FELD M; BOCCIA MM; BLAKE MG; KRAWCZYK M; CASAL J; BARATTI CM; ROMANO A

Los Cocos, Córdoba

Simposio; SISTAM 2010; 2010

Alzheimer’s disease (AD) is clinically characterized by progressive memory decline and cognitive dysfunction. Senile plaques containing mainly amyloid-β peptides, neurofibrillary tangles composed of hyperphosphorylated tau and neuronal loss are its major histological features. However, Aβ are elevated without plaque formation or nerve cell loss, yet learning and memory deficits are evident in early stages of AD. Transgenic mouse models of AD, such as the triple transgenic mice (3xTg) that progressively develop both amyloid and tangle neuropathology, are useful for elucidating factors that might affect the cognitive phenotype from incipient AD. Here we characterize the onset of learning and memory deficits at the age of 5 months in 3xTg mice, by using a Novel Object Recognition task (NOR).

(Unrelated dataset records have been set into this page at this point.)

Lemma mutate_kept root m h :
  kept h -> val_fresh base root -> kept (mutate root m h).2.
Proof.
  intros Hk Hroot. destruct m as [path name v|path name v|path name|path flag|path i s|path s];
    unfold mutate.
  - rewrite bind_run. destruct (make_kept v h Hk) as (v' & -> & Hv & Hk').
    via_target Hk' Hroot. apply setattr_kept; assumption.
  - rewrite bind_run. destruct (make_kept v h Hk) as (v' & -> & Hv & Hk').
    via_target Hk' Hroot. apply update_kept; [assumption..|].
    intros [immutable fields|items] o' Ho [= <-]. simpl in *.
    apply dict_set_fresh; assumption.
  - via_target Hk Hroot. apply update_kept; [assumption..|].
    intros [immutable fields|items] o' Ho [= <-]. simpl in *.
    apply dict_del_fresh; assumption.
  - via_target Hk Hroot. apply update_kept; [assumption..|].
    intros [immutable fields|items] o' Ho [= <-]. exact Ho.
  - via_target Hk Hroot. apply update_kept; [assumption..|].
    intros [immutable fields|items] o' Ho; [discriminate|].
    destruct (i <? length items)%nat; [|discriminate]. intros [= <-]. simpl in *.
    apply Forall_insert; [exact Ho | exact I].
  - via_target Hk Hroot. apply update_kept; [assumption..|].
    intros [immutable fields|items] o' Ho [= <-]. simpl in *.
    apply Forall_app. split; [exact Ho | constructor; [exact I | constructor]].
Qed.

Lemma share_kept a path name b source h :
  kept h -> val_fresh base a -> val_fresh base b ->
  kept ((v ← getpath b source; target ← getpath a path; setattr target name v) h).2.
Proof.
  intros Hk Ha Hb. rewrite bind_run.
  destruct (getpath_kept b source h Hk Hb) as [Hst Hval].
  destruct (getpath b source h) as [[v|e] h']; simpl in Hst; subst h'; [|exact Hk].
  specialize (Hval v eq_refl).
  via_target Hk Ha. apply setattr_kept; assumption.
Qed.

Lemma module_reads_default : read_tree base module_heap _C = Some default_tree.
Proof. reflexivity. Qed.

(** On a heap whose module objects are kept, the factory succeeds, the copy
    is a new object, and both the copy and [_C] read as the defaults. *)
Lemma get_cfg_defaults_kept h :
  kept h ->
  exists l h',
    get_cfg_defaults h = (Ok (Ref l), h') /\
    (length h <= l)%nat /\
    kept h' /\
    config_value h' (Ref l) = Some default_tree /\
    config_value h' _C = Some default_tree.
Proof.
  intros Hk. pose proof (kept_length _ Hk) as Hlen.
  destruct Hk as (ext & -> & Hext).
  pose proof (read_tree_extend _ _ _ _ module_reads_default
                (length (module_heap ++ ext)) ext Hlen) as Hread.
  destruct (deepcopy_correct _ _ _ _ Hread) as (c & new & Hcopy & Hc & Hfresh & Hnew).
  assert (Hgrow : (length (module_heap ++ ext)
                   <= length ((module_heap ++ ext) ++ new))%nat)
    by (rewrite (length_app (module_heap ++ ext)); lia).
  destruct c as [s|l]; [discriminate|].
  exists l, ((module_heap ++ ext) ++ new).
  split; [exact Hcopy|]. split; [exact Hfresh|]. split; [|split].
  - exists (ext ++ new). split; [symmetry; apply app_assoc|].
    apply Forall_app. split; [exact Hext|].
    exact (objs_fresh_mono _ _ _ Hlen Hnew).
  - unfold config_value.
    pose proof (read_tree_extend _ _ _ _ Hc _ [] Hgrow) as H.
    rewrite app_nil_r in H. exact H.
  - unfold config_value.
    pose proof (read_tree_extend _ _ _ _ Hread _ new Hgrow) as H. exact H.
Qed.

Lemma client_kept steps :
  kept (client steps).2 /\ Forall (val_fresh base) (client steps).1.
Proof.
  unfold client.
  enough (H : forall st, kept st.2 /\ Forall (val_fresh base) st.1 ->
                kept (fold_left client_step steps st).2 /\
                Forall (val_fresh base) (fold_left client_step steps st).1).
  { apply H. simpl. split; [apply kept_module | constructor]. }
  induction steps as [|s steps IH]; intros [held h] [Hk Hheld]; simpl in *.
  - split; assumption.
  - apply IH. destruct s as [|i m|i path name j source]; simpl.
    + destruct (get_cfg_defaults_kept h Hk) as (l & h' & -> & Hl & Hk' & _). simpl.
      split; [exact Hk'|]. apply Forall_app. split; [exact Hheld|].
      constructor; [|constructor]. simpl. pose proof (kept_length _ Hk). lia.
    + destruct (held !! i) as [c|] eqn:Hi; simpl; [|split; assumption].
      split; [|exact Hheld]. apply mutate_kept; [exact Hk|].
      rewrite Forall_lookup in Hheld. exact (Hheld _ _ Hi).
    + destruct (held !! i) as [a|] eqn:Hi; simpl; [|split; assumption].
      destruct (held !! j) as [b|] eqn:Hj; simpl; [|split; assumption].
      split; [|exact Hheld]. rewrite Forall_lookup in Hheld.
      apply share_kept; [exact Hk | exact (Hheld _ _ Hi) | exact (Hheld _ _ Hj)].
Qed.

(** C9.  Every call of [get_cfg_defaults] returns a fresh, independent copy
    of the default tree: whatever configs a client has asked for before and
    whatever it has done to them (assigning or deleting keys, changing or
    growing lists, freezing), the call succeeds, returns an object that did
    not exist before the call, and this object reads as the defaults the
    module wrote; the module's own [_C] reads the same. *)
Theorem get_cfg_defaults_fresh_copy (steps : list step) :
  exists l h',
    get_cfg_defaults (client steps).2 = (Ok (Ref l), h') /\
    (length (client steps).2 <= l)%nat /\
    Ref l <> _C /\
    config_value h' (Ref l) = Some default_tree /\
    config_value h' _C = Some default_tree.
Proof.
  destruct (client_kept steps) as [Hk _].
  destruct (get_cfg_defaults_kept _ Hk) as (l & h' & Hget & Hl & _ & Hcopy & Hglobal).
  exists l, h'. split; [exact Hget|]. split; [exact Hl|]. split; [|split; assumption].
  pose proof (kept_length _ Hk) as Hlen. unfold base in Hlen.
  intros Heq. change _C with (Ref 0%nat) in Heq. injection Heq as ->.
  change (length module_heap) with 6%nat in Hlen. lia.
Qed.

(** A client that takes a config, sets the batch size to 16, grows a list
    and freezes the root: its copy reads differently from the defaults. *)
Example mutation_changes_the_copy :
  let st := client [Get;
                    Mutate 0 (SetAttr ["data"] "batch_size" (LScalar (SInt 16)));
                    Mutate 0 (Append ["model"; "upsample_factors"] (SInt 4));
                    Mutate 0 (SetImmutable [] true)] in
  exists c,
    st.1 = [c] /\
    resolve st.2 c ["data"; "batch_size"] = Some (Scalar (SInt 16)) /\
    (c' ← resolve st.2 c ["model"; "upsample_factors"]; config_value st.2 c')
    = Some (TList [TScalar (SInt 16); TScalar (SInt 16); TScalar (SInt 4)]) /\
    resolve st.2 _C ["data"; "batch_size"] = Some (Scalar (SInt 8)) /\
    config_value st.2 _C = Some default_tree.
Proof. eexists. repeat split; vm_compute; reflexivity. Qed.

(** *** A copy shares no object with what was there before *)

(** [closed_above n h]: no object at or above location [n] points below
    [n]. *)
Definition closed_above (n : nat) (h : heap) : Prop :=
  forall l o, (n <= l)%nat -> h !! l = Some o -> Forall (val_fresh n) (obj_vals o).

Lemma closed_above_app (h new : heap) :
  objs_fresh (length h) new -> closed_above (length h) (h ++ new).
Proof.
  intros Hnew l o Hl Hlook. rewrite lookup_app_r in Hlook by exact Hl.
  unfold objs_fresh in Hnew. rewrite Forall_lookup in Hnew. exact (Hnew _ _ Hlook).
Qed.

Lemma resolve_closed n h path : forall root v,
  closed_above n h -> val_fresh n root -> resolve h root path = Some v -> val_fresh n v.
Proof.
  induction path as [|name rest IH]; intros root v Hc Hroot Hres; simpl in Hres.
  - injection Hres as <-. exact Hroot.
  - destruct root as [s|l]; [discriminate|].
    destruct (h !! l) as [[immutable fields|items]|] eqn:Hl; try discriminate.
    destruct (dict_get name fields) as [v'|] eqn:Hget; [|discriminate].
    apply (IH v' v Hc); [|exact Hres].
    eapply dict_get_fresh; [|exact Hget]. exact (Hc _ _ Hroot Hl).
Qed.

Lemma get_cfg_defaults_new h :
  kept h ->
  exists l new,
    get_cfg_defaults h = (Ok (Ref l), h ++ new) /\
    (length h <= l)%nat /\
    objs_fresh (length h) new.
Proof.
  intros Hk. pose proof (kept_length _ Hk) as Hlen.
  destruct Hk as (ext & -> & Hext).
  pose proof (read_tree_extend _ _ _ _ module_reads_default
                (length (module_heap ++ ext)) ext Hlen) as Hread.
  destruct (deepcopy_correct _ _ _ _ Hread) as (c & new & Hcopy & Hc & Hfresh & Hnew).
  destruct c as [s|l]; [discriminate|].
  exists l, new. split; [exact Hcopy|]. split; [exact Hfresh | exact Hnew].
Qed.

Concomitantly, we studied different molecular pathways in hippocampus (HIP) and prefrontal cortex (PFC) in order to establish potential early markers that likely correlate with the memory impairment observed. We found elevated ERK1/2 activity in PFC from 3xTg mice both extra-nuclear at 3 months and nuclear at 6 months of age. Taken together, our results suggest that ERK/MAPK pathway is early deregulated and would be partially responsible for the mild cognitive impairment observed in early stages of AD.